## WORK TO BE COMPLETED
In the data that follows, determine how many lines contain the word "columns", and give only that number.

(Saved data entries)
● ● ● ● ●

Lemma lookup_absent {V} (k : SectorKey) (l : list (SectorKey * V)) :
  ~ In k (map fst l) -> Pd.lookup k l = None.
Proof.
  intros H. unfold Pd.lookup. rewrite (find_absent fst l k H). reflexivity.
Qed.

(** X9. In every result of [compute_dependencies], each row lists the
    services of the direct dependency table in order.  For a firm whose
    SectorKey is not a row label of that table, every direct score is 0
    and the total equals the indirect score; for a firm whose SectorKey is
    not a row label of the Leontief inverse, every indirect score is 0;
    for a firm in neither, the whole row is zero. *)
Theorem unmapped_firm_scores
    (firms : list Firm) (E : Pd.DataFrame string) (L : Pd.DataFrame SectorKey)
    (out : list FirmRow) :
  compute_dependencies firms E L = inr out ->
  forall i f r,
    nth_error firms i = Some f -> nth_error out i = Some r ->
    map es (fr_scores r) = Pd.columns E
    /\ (~ In (f_country f, f_sector f) (Pd.index E) ->
        forall s, In s (fr_scores r) ->
          es_direct s = 0 /\ es_total s == es_indirect s)
    /\ (~ In (f_country f, f_sector f) (Pd.index L) ->
        forall s, In s (fr_scores r) -> es_indirect s = 0)
    /\ (~ In (f_country f, f_sector f) (Pd.index E) ->
        ~ In (f_country f, f_sector f) (Pd.index L) ->
        forall s, In s (fr_scores r) ->
          es_direct s = 0 /\ es_indirect s = 0 /\ es_total s == 0).
Proof.
  intros Hout i f r Hf Hr.
  apply compute_dependencies_inr in Hout. subst out.
  unfold firm_keys in Hr. rewrite map_map, nth_error_map, Hf in Hr.
  cbn [option_map] in Hr. inversion Hr; subst r. clear Hr.
  set (cj := (f_country f, f_sector f)).
  assert (~ In cj (Pd.index E) ->
          forall s, In s (fr_scores (score_row E L cj)) ->
            es_direct s = 0 /\ es_total s == es_indirect s) as HE.
  { intros Habs s Hs. apply In_nth_error in Hs. destruct Hs as [j Hj].
    destruct (score_row_cells E L cj j s Hj) as [Hlt [_ [Hd [Hi Ht]]]].
    assert (direct_scores E cj = zero_series (Pd.columns E)) as Hz.
    { unfold direct_scores. rewrite (lookup_absent cj (Pd.rows E) Habs).
      reflexivity. }
    rewrite Hz in Hd, Ht. unfold zero_series in Hd, Ht.
    rewrite nth_zero_series in Hd. split; [exact Hd|].
    rewrite Ht, Hi, nth_total_score.
    - rewrite nth_zero_series. unfold total_cell. ring.
    - rewrite length_map. exact Hlt.
    - rewrite indirect_scores_length. exact Hlt. }
  assert (~ In cj (Pd.index L) ->
          forall s, In s (fr_scores (score_row E L cj)) -> es_indirect s = 0) as HL.
  { intros Habs s Hs. apply In_nth_error in Hs. destruct Hs as [j Hj].
    destruct (score_row_cells E L cj j s Hj) as [_ [_ [_ [Hi _]]]].
    rewrite Hi. apply indirect_absent. apply lookup_absent. exact Habs. }
  split; [|split; [exact HE|split; [exact HL|]]].
  - unfold score_row. cbn [fr_scores]. rewrite map_map. cbn [es].
    apply map_snd_combine. apply length_seq.
  - intros HaE HaL s Hs. destruct (HE HaE s Hs) as [Hd Ht].
    pose proof (HL HaL s Hs) as Hi.
    split; [exact Hd|]. split; [exact Hi|]. rewrite Ht, Hi. reflexivity.
Qed.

● ● ● ● ●

## TASK SOLUTION
2